- [AIM OF THE EXERCISE] Go through the entries below and pick out every line with "Lemma".

[Collected data]
Record sched_ok (k : Z) (s : drrScheduler) : Prop := {
  sk_nodup : NoDup (streams s);
  sk_dom : forall i, i ∈ streams s -> is_Some (heap s !! i);
  sk_streams : forall i st, heap s !! i = Some st -> stream_ok k i (grants s) st;
  sk_fresh : forall i, heap s !! i = None -> granted i (grants s) = 0;
  sk_nonneg : 0 <= k }.

Lemma acquire_ok k i gs st n :
  stream_ok k i gs st -> 0 <= n ->
  match acquireQuota st n with
  | (st', None) => stream_ok k i gs st' /\ quota st = 0 /\ waiting st' = Some n
  | (st', Some g) => stream_ok k i (gs ++ [(i, g)]) st' /\ 0 <= g <= n /\ g = Z.min n (quota st)
  end.
Proof.
  intros [Hq Ha Hg Hw] Hn. unfold acquireQuota. destruct (Z.leb_spec (quota st) 0) as [Hz|Hz].
  - split_and!; [|lia|done]. split; cbn; try done. congruence.
  - set (g := if n >? quota st then quota st else n).
    assert (Hgm : g = Z.min n (quota st)).
    { unfold g. rewrite Z.gtb_ltb. destruct (Z.ltb_spec (quota st) n); lia. }
    split_and!; [|lia..]. split; cbn; rewrite ?granted_app; cbn; rewrite ?decide_True by done; try lia.
    done.
Qed.

Lemma stream_ok_other k i gs j g st : i <> j -> stream_ok k i gs st -> stream_ok k i (gs ++ [(j, g)]) st.
Proof.
  intros Hij [? ? ? ?]. split; rewrite ?granted_app; cbn; rewrite ?decide_False by done; rewrite ?Z.add_0_r; done.
Qed.

Lemma acquire_at_ok k s i st n :
  sched_ok k s -> heap s !! i = Some st -> 0 <= n -> sched_ok k (acquire_at s i st n).
Proof.
  intros [Hnd Hd Hs Hf Hk] Hi Hn. unfold acquire_at.
  pose proof (acquire_ok k i (grants s) st n (Hs _ _ Hi) Hn) as Ha.
  destruct (acquireQuota st n) as [st' [g|]].
  - destruct Ha as (Ha & _). split; cbn; try done.
    + intros j Hj. destruct (decide (i = j)) as [->|]; [rewrite lookup_insert_eq|rewrite lookup_insert_ne by done]; eauto.
    + intros j sj. destruct (decide (i = j)) as [->|Hij].
      * rewrite lookup_insert_eq. by intros [= <-].
      * rewrite lookup_insert_ne by done. intros Hj. apply stream_ok_other; eauto.
    + intros j. destruct (decide (i = j)) as [->|Hij]; [by rewrite lookup_insert_eq|].
      rewrite lookup_insert_ne by done. intros Hj. rewrite granted_app. cbn.
      rewrite decide_False by done. rewrite Hf by done. done.
  - destruct Ha as (Ha & _). split; cbn; try done.
    + intros j Hj. destruct (decide (i = j)) as [->|]; [rewrite lookup_insert_eq|rewrite lookup_insert_ne by done]; eauto.
    + intros j sj. destruct (decide (i = j)) as [->|Hij].
      * rewrite lookup_insert_eq. by intros [= <-].
      * rewrite lookup_insert_ne by done. eauto.
    + intros j. destruct (decide (i = j)) as [->|Hij]; [by rewrite lookup_insert_eq|].
      rewrite lookup_insert_ne by done. eauto.
Qed.

Lemma alter_ok k s i (f : drrStream -> drrStream) :
  (forall st, quota (f st) = quota st /\ waiting (f st) = waiting st) ->
  forall j st, (forall st, heap s !! j = Some st -> stream_ok k j (grants s) st) ->
  alter f i (heap s) !! j = Some st -> stream_ok k j (grants s) st.
Proof.
  intros Hf j st Hs. destruct (decide (i = j)) as [->|Hij].
  - rewrite lookup_alter_eq, fmap_Some. intros (st0 & Hst0 & ->). destruct (Hs _ Hst0), (Hf st0) as [Hq Hw].
    split; rewrite ?Hq, ?Hw; done.
  - rewrite lookup_alter_ne by done. apply Hs.
Qed.

Lemma stream_ok_pass k i gs st : stream_ok k i gs st -> stream_ok (k + 1) i gs (refill st).
Proof.
  intros [? ? ? ?]. destruct (refill_quota st) as (Hq & Hw & _). split; rewrite ?Hq, ?Hw; try done;
    unfold quantum in *; lia.
Qed.

Lemma stream_ok_mono k i gs st : stream_ok k i gs st -> stream_ok (k + 1) i gs st.
Proof. intros [? ? ? ?]. split; try done. unfold quantum in *. lia. Qed.

Lemma step_ok k s e s' :
  sched_ok k s -> (match e with Request _ n => 0 <= n | _ => True end) -> step s e = Some s' ->
  sched_ok (k + match e with Pass => 1 | _ => 0 end) s'.
Proof.
  intros Hok Hn Hs. pose proof Hok as [Hnd Hd Hst Hf Hk].
  destruct e as [i|i| |i n|i]; cbn in Hs; rewrite ?Z.add_0_r.
  - destruct (heap s !! i) eqn:Hi; [done|]. injection Hs as <-. unfold join. split; cbn; try done.
    + apply NoDup_app. split_and!; [done| |apply NoDup_singleton].
      intros j Hj ->%list_elem_of_singleton. destruct (Hd _ Hj). congruence.
    + intros j Hj. destruct (decide (i = j)) as [->|Hij]; [by rewrite lookup_insert_eq|].
      rewrite lookup_insert_ne by done. set_solver.
    + intros j st. destruct (decide (i = j)) as [->|Hij].
      * rewrite lookup_insert_eq. intros [= <-]. specialize (Hf _ Hi).
        split; cbn; rewrite ?Hf; unfold quantum; lia || done.
      * rewrite lookup_insert_ne by done. eauto.
    + intros j. destruct (decide (i = j)) as [->|Hij]; [by rewrite lookup_insert_eq|].
      rewrite lookup_insert_ne by done. eauto.
  - injection Hs as <-. unfold leave. split; cbn; try done.
    + by apply remove_first_NoDup.
    + intros j Hj%remove_first_elem. destruct (decide (i = j)) as [->|Hij].
      * rewrite lookup_alter_eq. destruct (Hd _ Hj) as [? ->]. eauto.
      * rewrite lookup_alter_ne by done. eauto.
    + intros j st. apply (alter_ok k s i signal signal_quota); eauto.
    + intros j. destruct (decide (i = j)) as [->|Hij].
      * rewrite lookup_alter_eq, fmap_None. eauto.
      * rewrite lookup_alter_ne by done. eauto.
  - injection Hs as <-. unfold pass. split; cbn; try done; try lia.
    + intros j Hj. rewrite alter_all, decide_True by done. destruct (Hd _ Hj) as [? ->]. eauto.
    + intros j st. rewrite alter_all by done. case_decide.
      * rewrite fmap_Some. intros (st0 & Hj & ->). apply stream_ok_pass. eauto.
      * intros Hj. apply stream_ok_mono. eauto.
    + intros j. rewrite alter_all by done. case_decide; [rewrite fmap_None|]; eauto.
  - apply bind_Some in Hs as (st & Hi & Hs). destruct (waiting st) eqn:Hw; [done|]. injection Hs as <-.
    by apply acquire_at_ok.
  - apply bind_Some in Hs as (st & Hi & Hs). destruct (waiting st) as [n|] eqn:Hw; [|done].
    destruct (signalled st); [|done]. injection Hs as <-. apply acquire_at_ok; [done|done|].
    by apply (so_waiting _ _ _ _ (Hst _ _ Hi)).
Qed.

Lemma run_snoc s es e : run s (es ++ [e]) = (s' ← run s es; step s' e).
Proof. unfold run. by rewrite foldl_app. Qed.

Lemma run_ok es s : run empty es = Some s -> requests_ok es -> sched_ok (passes es) s.
Proof.
  revert s. induction es as [|e es IH] using rev_ind; intros s Hr Hq.
  - injection Hr as <-. split; cbn; try done; [constructor|set_solver].
  - rewrite run_snoc in Hr. apply bind_Some in Hr as (s0 & Hr & Hs).
    apply Forall_app in Hq as [Hq He]. apply Forall_inv in He.
    rewrite passes_app. cbn [passes]. rewrite Z.add_0_r. eapply step_ok; eauto.
Qed.

(** ** A stream that has left *)

(** Without quota and out of the scheduler's slice, a stream stays so. *)
Definition stranded (i : nat) (s : drrScheduler) : Prop :=
  i ∉ streams s /\ exists st, heap s !! i = Some st /\ quota st <= 0.

Lemma stranded_acquire i s j sj n st :
  i ∉ streams s -> heap s !! i = Some st -> quota st <= 0 -> heap s !! j = Some sj ->
  (i ∉ streams (acquire_at s j sj n) /\
   exists st', heap (acquire_at s j sj n) !! i = Some st' /\ quota st' <= 0) /\
  granted i (grants (acquire_at s j sj n)) = granted i (grants s).
Proof.
  intros Hi Hst Hq Hj. unfold acquire_at, acquireQuota. destruct (decide (j = i)) as [->|Hij].
  - assert (sj = st) as -> by congruence. destruct (Z.leb_spec (quota st) 0); [|lia]. cbn.
    split; [|done]. split; [done|]. rewrite lookup_insert_eq. eexists. by split.
  - destruct (Z.leb_spec (quota sj) 0); cbn; (split; [split; [done|]|]).
    1,3: rewrite lookup_insert_ne by done; eauto.
    + done.
    + rewrite granted_app. cbn. rewrite decide_False by done. lia.
Qed.

Lemma stranded_step i s e s' :
  NoDup (streams s) -> stranded i s -> step s e = Some s' ->
  stranded i s' /\ granted i (grants s') = granted i (grants s).
Proof.
  intros Hnd (Hi & st & Hst & Hq) Hs. unfold stranded.
  destruct e as [j|j| |j n|j]; cbn in Hs.
  - destruct (heap s !! j) eqn:Hj; [done|]. injection Hs as <-. cbn. split; [|done].
    split; [|exists st; split; [|done]].
    + rewrite elem_of_app, list_elem_of_singleton. intros [?| ->]; [done|congruence].
    + rewrite lookup_insert_ne; [done|congruence].
  - injection Hs as <-. cbn. split; [|done]. split; [by intros ?%remove_first_elem|].
    destruct (decide (j = i)) as [->|].
    + rewrite lookup_alter_eq, Hst. exists (signal st). by rewrite (proj1 (signal_quota st)).
    + rewrite lookup_alter_ne by done. eauto.
  - injection Hs as <-. cbn. split; [|done]. split; [done|]. rewrite alter_all, decide_False by done. eauto.
  - apply bind_Some in Hs as (sj & Hj & Hs). destruct (waiting sj); [done|]. injection Hs as <-.
    by apply (stranded_acquire i s j sj n st).
  - apply bind_Some in Hs as (sj & Hj & Hs). destruct (waiting sj) as [n|]; [|done].
    destruct (signalled sj); [|done]. injection Hs as <-. by apply (stranded_acquire i s j sj n st).
Qed.

Lemma stranded_run i s es s' k :
  sched_ok k s -> requests_ok es -> stranded i s -> run s es = Some s' ->
  granted i (grants s') = granted i (grants s).
Proof.
  intros Hok Hq Hst. revert s'. cut (forall s', run s es = Some s' ->
    (exists k', sched_ok k' s') /\ stranded i s' /\ granted i (grants s') = granted i (grants s)).
  { intros H s' Hr. by destruct (H s' Hr) as (_ & _ & ?). }
  induction es as [|e es IH] using rev_ind; intros s' Hr; [injection Hr as <-; eauto|].
  rewrite run_snoc in Hr. apply bind_Some in Hr as (s0 & Hr & Hs).
  apply Forall_app in Hq as [Hq He]. apply Forall_inv in He.
  destruct (IH Hq s0 Hr) as ([k' Hk'] & Hst0 & <-).
  destruct (stranded_step i s0 e s' (sk_nodup _ _ Hk') Hst0 Hs) as [? ?].
  split_and!; [|done|done]. eexists. by eapply step_ok.
Qed.

(** Fairness by construction: in every run from the empty scheduler, a
    stream's quota stays between 0 and two quanta, no read gets more than it
    asked for, and all reads of a stream together get at most one quantum plus
    one for every pass of the scheduler, whatever the other streams do. *)
Theorem fair_bandwidth es s i :
  run empty es = Some s -> requests_ok es ->
  0 <= granted i (grants s) <= quantum * (1 + passes es) /\
  (forall st, heap s !! i = Some st ->
     0 <= quota st <= 2 * quantum /\ granted i (grants s) + quota st <= quantum * (1 + passes es)) /\
  (forall st n, heap s !! i = Some st -> 0 <= n ->
     match acquireQuota st n with (_, Some g) => 0 <= g <= n /\ (0 < n -> 0 < g) | (_, None) => quota st = 0 end).
Proof.
  intros Hr Hq. destruct (run_ok es s Hr Hq) as [_ _ Hs Hf Hk]. split_and!.
  - destruct (heap s !! i) as [st|] eqn:Hi.
    + destruct (Hs _ _ Hi). lia.
    + rewrite Hf by done. lia.
  - destruct (heap s !! i) as [st|] eqn:Hi.
    + destruct (Hs _ _ Hi). lia.
    + rewrite Hf by done. unfold quantum. lia.
  - intros st Hi. by destruct (Hs _ _ Hi).
  - intros st n Hi Hn. pose proof (acquire_ok (passes es) i (grants s) st n (Hs _ _ Hi) Hn) as Ha.
    destruct (Hs _ _ Hi). unfold acquireQuota in *. destruct (Z.leb_spec (quota st) 0); [tauto|].
    destruct Ha as (_ & ? & ?). lia.
Qed.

- [SOLUTION TO THIS TASK]
Lemma acquire_ok k i gs st n :
Lemma stream_ok_other k i gs j g st : i <> j -> stream_ok k i gs st -> stream_ok k i (gs ++ [(j, g)]) st.
Lemma acquire_at_ok k s i st n :
Lemma alter_ok k s i (f : drrStream -> drrStream) :
Lemma stream_ok_pass k i gs st : stream_ok k i gs st -> stream_ok (k + 1) i gs (refill st).
Lemma stream_ok_mono k i gs st : stream_ok k i gs st -> stream_ok (k + 1) i gs st.
Lemma step_ok k s e s' :
Lemma run_snoc s es e : run s (es ++ [e]) = (s' ← run s es; step s' e).
Lemma run_ok es s : run empty es = Some s -> requests_ok es -> sched_ok (passes es) s.
Lemma stranded_acquire i s j sj n st :
Lemma stranded_step i s e s' :
Lemma stranded_run i s es s' k :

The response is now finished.